Are there other awards that are particularly special to you?
The other awards that were very special to receive were the Chicago Friends of Animal Control Award because my mom was there and the HSUS Humane Award because both my mom and dad were there when I received it. Sharing those special moments with my parents is still with me.
Is there anything else you would like to add?
I’m not done! There is still so much more to do and so much more I want to communicate to help pets. We are still nowhere near where we need to be. There are so many misconceptions out there.
I want declaw to stop. I want animal welfare laws to be enforced. I want dogs and cats to not be sold in pet stores. I want puppy mills to go away. I am proud I initiated the first fire safety law for pets in kennels or day care in the nation in Illinois; I hope other states replicate.
Finally, while I am privileged to see veterinarians at conferences, so I am always learning. Still, the best teachers I’ve had have been cats.

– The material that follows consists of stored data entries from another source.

(** The arguments that depend on the type only. *)
Definition mkfs_type_args (fstype : string) : list string :=
  (if fstype_is_extfs fstype then ["mke2fs"] else ["mkfs"]) ++ ["-t"; fstype] ++
  (if fstype_is_extfs fstype then ["-F"] else []) ++
  (if STREQ fstype "ntfs" then ["-Q"; "-F"] else []) ++
  (if STREQ fstype "reiserfs" || STREQ fstype "jfs" || STREQ fstype "xfs" then ["-f"] else []) ++
  (if STREQ fstype "gfs" || STREQ fstype "gfs2" then ["-p"; "lock_nolock"; "-j"; "1"; "-O"] else []) ++
  (if STREQ fstype "fat" || STREQ fstype "vfat" || STREQ fstype "msdos" then ["-I"] else []).

Definition is_power_of_2_int (blocksize : Z) : bool := is_power_of_2 (u64 blocksize).

(** The blocksize parameter; [None]: an error has been replied. *)
Definition mkfs_blocksize_args (fstype device : string) (blocksize : option Z) : proc (option (list string)) :=
  match blocksize with
  | None => ret (Some [])
  | Some blocksize =>
      if (blocksize <=? 0) || negb (is_power_of_2_int blocksize) then
        fail "block size must be > 0 and a power of 2" None
      else if STREQ fstype "vfat" || STREQ fstype "msdos" then
        sectorsize <- do_blockdev_getss E device ;;
        if sectorsize =? -1 then ret None
        else if sectorsize =? 0 then halt Undefined      (* division by zero *)
        else
          let sectors_per_cluster := Z.quot blocksize sectorsize in
          if (sectors_per_cluster <? 1) || (128 <? sectors_per_cluster) then
            fail ("unsupported cluster size for " +:+ fstype +:+ " filesystem (requested cluster size = " +:+
                  pretty blocksize +:+ ", sector size = " +:+ pretty sectorsize +:+
                  ", trying sectors per cluster = " +:+ pretty sectors_per_cluster +:+ ")") None
          else ret (Some ["-s"; snprintf 32 (pretty sectors_per_cluster)])
      else if STREQ fstype "ntfs" then ret (Some ["-c"; snprintf 32 (pretty blocksize)])
      else if STREQ fstype "btrfs" then
        fail "blocksize cannot be set on btrfs filesystems, use 'mkfs-btrfs'" None
      else if STREQ fstype "xfs" then ret (Some ["-b"; snprintf 32 ("size=" +:+ pretty blocksize)])
      else ret (Some ["-b"; snprintf 32 (pretty blocksize)])
  end.

Definition mkfs_other_args (fstype : string) (o : mkfs_optargs) : args :=
  all_args [
    opt_str "-O" (mkfs_features o);
    match mkfs_inode o with
    | None => inr []
    | Some inode =>
        if negb (fstype_is_extfs fstype) then inl (Bad "inode size (-I) can only be set on ext2/3/4 filesystems")
        else if inode <=? 0 then inl (Bad "inode size must be larger than zero")
        else inr ["-I"; snprintf 32 (pretty inode)]
    end;
    match mkfs_sectorsize o with
    | None => inr []
    | Some sectorsize =>
        if negb (STREQ fstype "ufs") then inl (Bad "sector size (-S) can only be set on ufs filesystems")
        else if sectorsize <=? 0 then inl (Bad "sector size must be larger than zero")
        else inr ["-S"; snprintf 32 (pretty sectorsize)]
    end].

(** Wipe the device and make the file system. *)
Definition wipe_and_make (max : nat) (device : string) (argv : list string) (msg : string -> string) : proc Z :=
  check_args max argv ;;;
  wipe_device_before_mkfs E device ;;;
  run_or (command_err E argv) msg.

Definition do_mkfs (fstype device : string) (o : mkfs_optargs) : proc Z :=
  b <- mkfs_blocksize_args fstype device (mkfs_blocksize o) ;;
  match b with
  | None => ret (-1)
  | Some b =>
      match mkfs_other_args fstype o with
      | inl e => fail_args e (-1)
      | inr more =>
          wipe_and_make 64 device (mkfs_type_args fstype ++ b ++ more ++ [device])
            (fun err => fstype +:+ ": " +:+ device +:+ ": " +:+ err)
      end
  end.
Definition do_mkfs_b (fstype : string) (blocksize : Z) (device : string) : proc Z :=
  do_mkfs fstype device (mk_mkfs_optargs (Some blocksize) None None None).

(** * daemon/ext2.c *)

(** The lines up to the first blank one, split at the colon. *)
Fixpoint tune2fs_pairs (lines : list string) : list string :=
  match lines with
  | [] | EmptyString :: _ => []
  | line :: lines' =>
      match strcspn ":" line with
      | (k, String _ v) =>
          let v := skip_spaces v in
          k :: (if STREQ v "<none>" || STREQ v "<not available>" || STREQ v "(none)" then "" else v)
            :: tune2fs_pairs lines'
      | (_, EmptyString) => line :: "" :: tune2fs_pairs lines'
      end
  end.

Definition do_tune2fs_l (device : string) : proc (option (list string)) :=
  let* (r, out, err) := command_out E ["tune2fs"; "-l"; device] in
  if r =? -1 then fail (fmt_s err) None
  else
    let p := default "" out in
    if STRPREFIX p "tune2fs " || STRPREFIX p "tune4fs " then
      match strcspn nl_char p with
      | (_, String _ p) => ret (Some (tune2fs_pairs (split_lines p)))
      | (_, EmptyString) => fail "truncated output" None
      end
    else ret (Some (tune2fs_pairs (split_lines p))).

Definition device_mountable (device : string) : mountable_t := mk_mountable MOUNTABLE_DEVICE device "".
Definition do_set_e2label (device label : string) : proc Z := do_set_label (device_mountable device) label.
Definition do_get_e2label (device : string) : proc (option string) := do_vfs_label (device_mountable device).
Definition do_set_e2uuid (device uuid : string) : proc Z := run_err ["tune2fs"; "-U"; uuid; device].
Definition do_get_e2uuid (device : string) : proc (option string) := do_vfs_uuid (device_mountable device).

Definition if_not_mounted_run_e2fsck (device : string) : proc Z :=
  mounted <- is_device_mounted E device ;;
  if mounted =? -1 then ret (-1)
  else if negb (is_true mounted) then run_or (command_fold E ["e2fsck"; "-fy"; device]) (fun err => err)
  else ret 0.

Definition resize2fs (device : string) (argv : list string) : proc Z :=
  r <- if_not_mounted_run_e2fsck device ;;
  if r =? -1 then ret (-1) else run_err argv.
Definition do_resize2fs (device : string) : proc Z := resize2fs device ["resize2fs"; device].
Definition do_resize2fs_size (device : string) (size : Z) : proc Z :=
  if negb (Z.land size 1023 =? 0) then
    fail (pretty size +:+ ": size must be a round number of kilobytes") (-1)
  else resize2fs device ["resize2fs"; device; snprintf 32 (pretty (Z.quot size 1024) +:+ "K")].
Definition do_resize2fs_M (device : string) : proc Z := resize2fs device ["resize2fs"; "-M"; device].

Definition do_e2fsck (device : string) (correct forceall : option bool) : proc Z :=
  let correct := default false correct in
  let forceall := default false forceall in
  if correct && forceall then
    fail "only one of the options 'correct', 'forceall' may be specified" (-1)
  else
    let argv := ["e2fsck"; "-f"] ++ (if correct then ["-p"] else []) ++ (if forceall then ["-y"] else []) ++ [device] in
    check_args 128 argv ;;;
    let* (r, err) := command_fold E argv in
    if (r =? -1) || (2 <=? r) then fail (fmt_s err) (-1) else ret 0.
Definition do_e2fsck_f (device : string) : proc Z := do_e2fsck device (Some true) None.

(** ** Journals *)

Definition blocksize_s (blocksize : Z) : string := snprintf 32 (pretty blocksize).
Definition make_journal (device : string) (argv : list string) : proc Z :=
  wipe_device_before_mkfs E device ;;; run_err argv.
Definition do_mke2journal (blocksize : Z) (device : string) : proc Z :=
  make_journal device ["mke2fs"; "-F"; "-O"; "journal_dev"; "-b"; blocksize_s blocksize; device].
Definition do_mke2journal_L (blocksize : Z) (label device : string) : proc Z :=
  if (EXT2_LABEL_MAX <? String.length label)%nat then fail (label_too_long label) (-1)
  else make_journal device
         ["mke2fs"; "-F"; "-O"; "journal_dev"; "-b"; blocksize_s blocksize; "-L"; label; device].
Definition do_mke2journal_U (blocksize : Z) (uuid device : string) : proc Z :=
  make_journal device ["mke2fs"; "-F"; "-O"; "journal_dev"; "-b"; blocksize_s blocksize; "-U"; uuid; device].

Definition not_extfs (fstype : string) : string := fstype +:+ ": not a valid extended filesystem type".
Definition make_with_journal (fstype : string) (blocksize : Z) (device jdev : string) : proc Z :=
  make_journal device ["mke2fs"; "-F"; "-t"; fstype; "-J"; jdev; "-b"; blocksize_s blocksize; device].
Definition do_mke2fs_J (fstype : string) (blocksize : Z) (device journal : string) : proc Z :=
  if negb (fstype_is_extfs fstype) then fail (not_extfs fstype) (-1)
  else make_with_journal fstype blocksize device (snprintf (String.length journal + 32) ("device=" +:+ journal)).
Definition do_mke2fs_JL (fstype : string) (blocksize : Z) (device label : string) : proc Z :=
  if negb (fstype_is_extfs fstype) then fail (not_extfs fstype) (-1)
  else if (EXT2_LABEL_MAX <? String.length label)%nat then fail (label_too_long label) (-1)
  else make_with_journal fstype blocksize device (snprintf (String.length label + 32) ("device=LABEL=" +:+ label)).
Definition do_mke2fs_JU (fstype : string) (blocksize : Z) (device uuid : string) : proc Z :=
  if negb (fstype_is_extfs fstype) then fail (not_extfs fstype) (-1)
  else make_with_journal fstype blocksize device (snprintf (String.length uuid + 32) ("device=UUID=" +:+ uuid)).

(** ** tune2fs *)

Record tune2fs_optargs := mk_tune2fs_optargs {
  t2_force : option bool; t2_maxmountcount : option Z; t2_mountcount : option Z; t2_errorbehavior : option string;
  t2_group : option Z; t2_intervalbetweenchecks : option Z; t2_reservedblockspercentage : option Z;
  t2_lastmounteddirectory : option string; t2_reservedblockscount : option Z; t2_user : option Z
}.

Definition tune2fs_args (o : tune2fs_optargs) : args :=
  let num flag name v := opt_num flag name 64 " cannot be negative" pretty v in
  all_args [
    opt_flag "-f" (t2_force o);
    num "-c" "maxmountcount" (t2_maxmountcount o);
    num "-C" "mountcount" (t2_mountcount o);
    match t2_errorbehavior o with
    | None => inr []
    | Some b => if STRNEQ b "continue" && STRNEQ b "remount-ro" && STRNEQ b "panic"
                then inl (Bad ("invalid errorbehavior parameter: " +:+ b)) else inr ["-e"; b]
    end;
    num "-g" "group" (t2_group o);
    opt_num "-i" "intervalbetweenchecks" 64 " cannot be negative"
      (fun n => if 0 <? n then pretty n +:+ "s" else "0") (t2_intervalbetweenchecks o);
    num "-m" "reservedblockspercentage" (t2_reservedblockspercentage o);
    opt_str "-M" (t2_lastmounteddirectory o);
    num "-r" "reservedblockscount" (t2_reservedblockscount o);
    num "-u" "user" (t2_user o)].
(* ===== verification/Mount.v ===== *)
(** daemon/mount.c: mounting, unmounting and listing file systems, and
    unmounting everything. *)

From S2P Require Import Prelude Xdr Handle Utils Events Conn Command Guestfsd Procs DevParts Filesys Lvm.
From stdpp Require Import sorting.
From Stdlib Require Import Ascii.

Open Scope Z_scope.
#[local] Arguments String.append : simpl nomatch.

(** compare_longest_first, as the order qsort is given. *)
Definition compare_longest_first (p1 p2 : string) : Z := Z.of_nat (String.length p2) - Z.of_nat (String.length p1).
Definition longest_first (p1 p2 : string) : Prop := compare_longest_first p1 p2 <= 0.
#[export] Instance longest_first_dec p1 p2 : Decision (longest_first p1 p2) := Z_le_dec _ _.

Section mount.
Context (E : denv).
#[local] Notation path p := (sysroot_path (sysroot E) p).

(** * Mounting *)

Definition mount_vfs_nochroot (options : string) (vfstype : option string) (mountable : mountable_t) (mp user_mp : string) : proc Z :=
  let device := mt_device mountable in
  let options_plus :=
    match mt_type mountable with
    | MOUNTABLE_BTRFSVOL =>
        if (0 <? String.length options)%nat then "subvol=" +:+ mt_volume mountable +:+ "," +:+ options
        else "subvol=" +:+ mt_volume mountable
    | _ => options
    end in
  run_or (command_err E (["mount"; "-o"; options_plus] ++
      (match vfstype with Some vfstype => ["-t"; vfstype] | None => [] end) ++ [device; mp]))
    (fun error => device +:+ " on " +:+ user_mp +:+ " (options: '" +:+ options +:+ "'): " +:+ error).

Definition stat_isdir (p : string) : proc (option bool) := gets (fun s => fst <$> fs_stat (ev_fs E (ps_log s)) p).

(** The errno of the last message is whatever an earlier call left. *)
Definition mount_vfs (options : string) (vfstype : option string) (mountable : mountable_t) (mountpoint : string) : proc Z :=
  a <- ABS_PATH "do_mount_vfs" mountpoint ;;
  if negb a then ret (-1) else
  let mp := path mountpoint in
  st <- stat_isdir mp ;;
  match st with
  | None => pfail E "stat" ("mount: " +:+ mountpoint) (-1)
  | Some false => pfail E "" ("mount: " +:+ mountpoint +:+ ": mount point is not a directory") (-1)
  | Some true => mount_vfs_nochroot options vfstype mountable mp mountpoint
  end.
Definition do_mount_vfs (options vfstype : string) := mount_vfs options (Some vfstype).
Definition do_mount := mount_vfs "" None.
Definition do_mount_ro := mount_vfs "ro" None.
Definition do_mount_options (options : string) := mount_vfs options None.

Definition do_mount_loop (file mountpoint : string) : proc Z :=
  run_or (command_err E ["mount"; "-o"; "loop"; path file; path mountpoint])
    (fun error => file +:+ " on " +:+ mountpoint +:+ ": " +:+ error).

Definition do_remount (mountpoint : string) (rw : option bool) : proc Z :=
  match rw with
  | None => fail "parameter 'rw' must be specified" (-1)
  | Some rw =>
      let options := if rw : bool then "remount,rw" else "remount,ro" in
      run_or (command_err E ["mount"; "-o"; options; path mountpoint])
        (fun err => mountpoint +:+ ": " +:+ options +:+ ": " +:+ err)
  end.

(** * Unmounting *)

Definition is_true_opt (o : option bool) : bool := match o with Some b => b | None => false end.
Definition do_umount (pathordevice : string) (force lazyunmount : option bool) : proc Z :=
  let buf := if STRPREFIX pathordevice "/dev/" then pathordevice else path pathordevice in
  let argv := ["umount"] ++ (if is_true_opt force then ["-f"] else []) ++
              (if is_true_opt lazyunmount then ["-l"] else []) ++ [buf] in
  check_args 64 argv ;;;
  run_or (command_err E argv) (fun err => pathordevice +:+ ": " +:+ err).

And the best teacher of all was Ricky. I am a longtime board member of the Winn Feline Foundation. Ricky died of feline hypertrophic cardiomyopathy, and I then began the Ricky Fund.
We’ve raised lots of money but not enough. As a result there is now a simple inexpensive test to determine if a Maine Coon Cat or Ragdoll carries a gene defect. That’s great but we need a treatment. And I’m really proud of the FIP Symposium, which I just helped Winn to organize.
Can you believe, forever considered fatal, feline infectious peritonitis is now considered treatable, and perhaps curable? And there’s so, so much more, but you’ve likely run out space.
I am happy for your success and the anniversary.
Thank you Steve, and congratulations again on your latest award from the AVMA.